Q: Why is it important to study the blood brain barrier in HIV?

Several recent scientific studies demonstrate the presence of HIV-1 in microvascular endothelial cells, as well as other CNS-based elements in vivo. A clinical condition termed acquired immune deficiency syndrome dementia complex (ADC) which leads to neurological impairment has also been demonstrated in many HIV-1-seropositive patients. It has become an established fact that HIV-1 enters the brain after viral exposure leading to clinical dementia, i.e. ADC. The virus can cross the blood-brain barrier either during primary infection or at a later stage. While it is known that neurotropic viruses can get entry into the brain by interaction with the endothelium or by attaching to T-cells and macrophages that migrate to the brain, the exact mechanism by which HIV-1 traverses the blood-brain barrier remains enigmatic. In addition, we need to better understand how and whether therapeutic agents are crossing the blood-brain barrier and killing off virus in the brain.

Q: How does virus get into the CNS?

One of the hypotheses suggests direct infection of microvascular endothelial cells as a major route of entry of the virus into the CNS, followed by replication of the virus in CNS-based cells. As we know that MVEC are the major constituent of the blood-brain barrier, HIV-1 can either cross the barrier by transcellular migration or the infection may alter the tight junction property of MVEC, creating a breach which allows viral entry.

Another hypothesis supports the idea of cell-associated HIV-1 entry into CNS. According to this hypothesis, CD4+ T-cells and monocytes that traffic across the blood-brain barrier potentially transfer the infection to other CNS-based cells. It has also been suggested that certain cytokines, HIV-1 proteins, and a number of cellular factors may induce alterations in the blood-brain barrier creating a breach in the tight junctions of microvascular endothelial cells. This breach helps the virus gain entry into CNS-based cells

Q: What are some of the methods that can be used to study how HIV crosses the blood-brain barrier?
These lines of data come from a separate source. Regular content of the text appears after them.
(* ===== verification/Zip.v ===== *)
(** ZIP archives: src/lib/libbpf/src/zip.c.

    An archive is a file in memory.  It ends with a record that says where its
    directory is; the directory names the files and where their headers are. *)
From S2P Require Import Prelude.
From S2P Require Import CLib.

(** ** Data *)

Definition END_OF_CD_RECORD_MAGIC : Z := 0x06054b50.
Definition CD_FILE_HEADER_MAGIC : Z := 0x02014b50.
Definition LOCAL_FILE_HEADER_MAGIC : Z := 0x04034b50.
Definition FLAG_ENCRYPTED : Z := 1.
Definition FLAG_HAS_DATA_DESCRIPTOR : Z := 8.

(** The sizes of the packed structs. *)
Definition SIZEOF_EOCD : Z := 22.
Definition SIZEOF_CDFH : Z := 46.
Definition SIZEOF_LFH : Z := 30.

(** [data] is the mapping; pointers into it are offsets. *)
Record zip_archive := { data : list byte; size : Z; cd_offset : Z; cd_records : Z }.

Record zip_entry := {
  e_compression : Z;
  e_name : Z;
  e_name_length : Z;
  e_data : Z;
  e_data_length : Z;
  e_data_offset : Z
}.

(** ** Finding the directory *)

(** NULL is [None]. *)
Definition check_access (a : zip_archive) (offset sz : Z) : option Z :=
  if (size a <? u32 (offset + sz)) || (u32 (offset + sz) <? offset) then None else Some offset.

Definition try_parse_end_of_cd (a : zip_archive) (offset : Z) : option (Z * zip_archive) :=
  match check_access a offset SIZEOF_EOCD with
  | None => Some (- EINVAL, a)
  | Some eocd =>
    magic ← load32 (data a) eocd;
    if negb (magic =? END_OF_CD_RECORD_MAGIC) then Some (- EINVAL, a) else
    comment_length ← load16 (data a) (eocd + 20);
    if negb (offset + SIZEOF_EOCD + comment_length =? size a) then Some (- EINVAL, a) else
    records ← load16 (data a) (eocd + 8);
    this_disk ← load16 (data a) (eocd + 4);
    cd_disk ← load16 (data a) (eocd + 6);
    records_total ← load16 (data a) (eocd + 10);
    if c_true this_disk || c_true cd_disk || negb (records_total =? records) then Some (- ENOTSUP, a) else
    cd_off ← load32 (data a) (eocd + 16);
    cd_size ← load32 (data a) (eocd + 12);
    match check_access a cd_off cd_size with
    | None => Some (- EINVAL, a)
    | Some _ => Some (0, {| data := data a; size := size a; cd_offset := cd_off; cd_records := records |})
    end
  end.

(** The loop of [find_cd]; the fuel bounds the rounds. *)
Fixpoint find_cd_loop (fuel : nat) (a : zip_archive) (offset limit rc : Z) : option (Z * zip_archive) :=
  if negb ((0 <=? offset) && (limit <? offset) && negb (rc =? 0)) then Some (rc, a) else
  match fuel with
  | O => None
  | S fuel =>
    '(rc, a) ← try_parse_end_of_cd a (u32 offset);
    if rc =? - ENOTSUP then Some (rc, a) else find_cd_loop fuel a (offset - 1) limit rc
  end.

Definition find_cd (a : zip_archive) : option (Z * zip_archive) :=
  if size a <=? SIZEOF_EOCD then Some (- EINVAL, a) else
  let offset := size a - SIZEOF_EOCD in
  find_cd_loop (Z.to_nat (2 ^ 16)) a offset (offset - 2 ^ 16) (- EINVAL).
One of the major methods used to answer the above described questions is the procurement of CNS-based cellular elements and the establishment of an in vitro blood-brain barrier mimicking the in vivo system. This could be followed by cell-associated (as well as cell-free virion) infection of the barrier-forming elements, and one could then observe the changes associated with the infection.

This approach can be accomplished by culturing microvascular endothelial cells to 100% confluency on a porous membrane followed by determining whether these cells form tight junctions, analogous to the in vivo situation. The capability of MVECs to form tight junctions in vitro could be assessed by expression of ZO-1 (Zona Occludens-1), a protein specifically associated with tight junctions and intracellular sealing of the adjancent cells in vivo. Formation of tight junctions could be confirmed either by the passage of small molecules, such as radiolabeled sucrose or inulin, or by measurement of transendothelial resistance (TER), when these cells attain 100% confluency. Once the blood-brain barrier has been established, this could be further manipulated to study alterations of the barrier as a result of HIV-1 infection.

Other techniques that can be used to study this question consist of animal models: two such models are the SIV/Macaque model , and possibly, SCID hu mice.

Q: What are some other questions that need to be answered?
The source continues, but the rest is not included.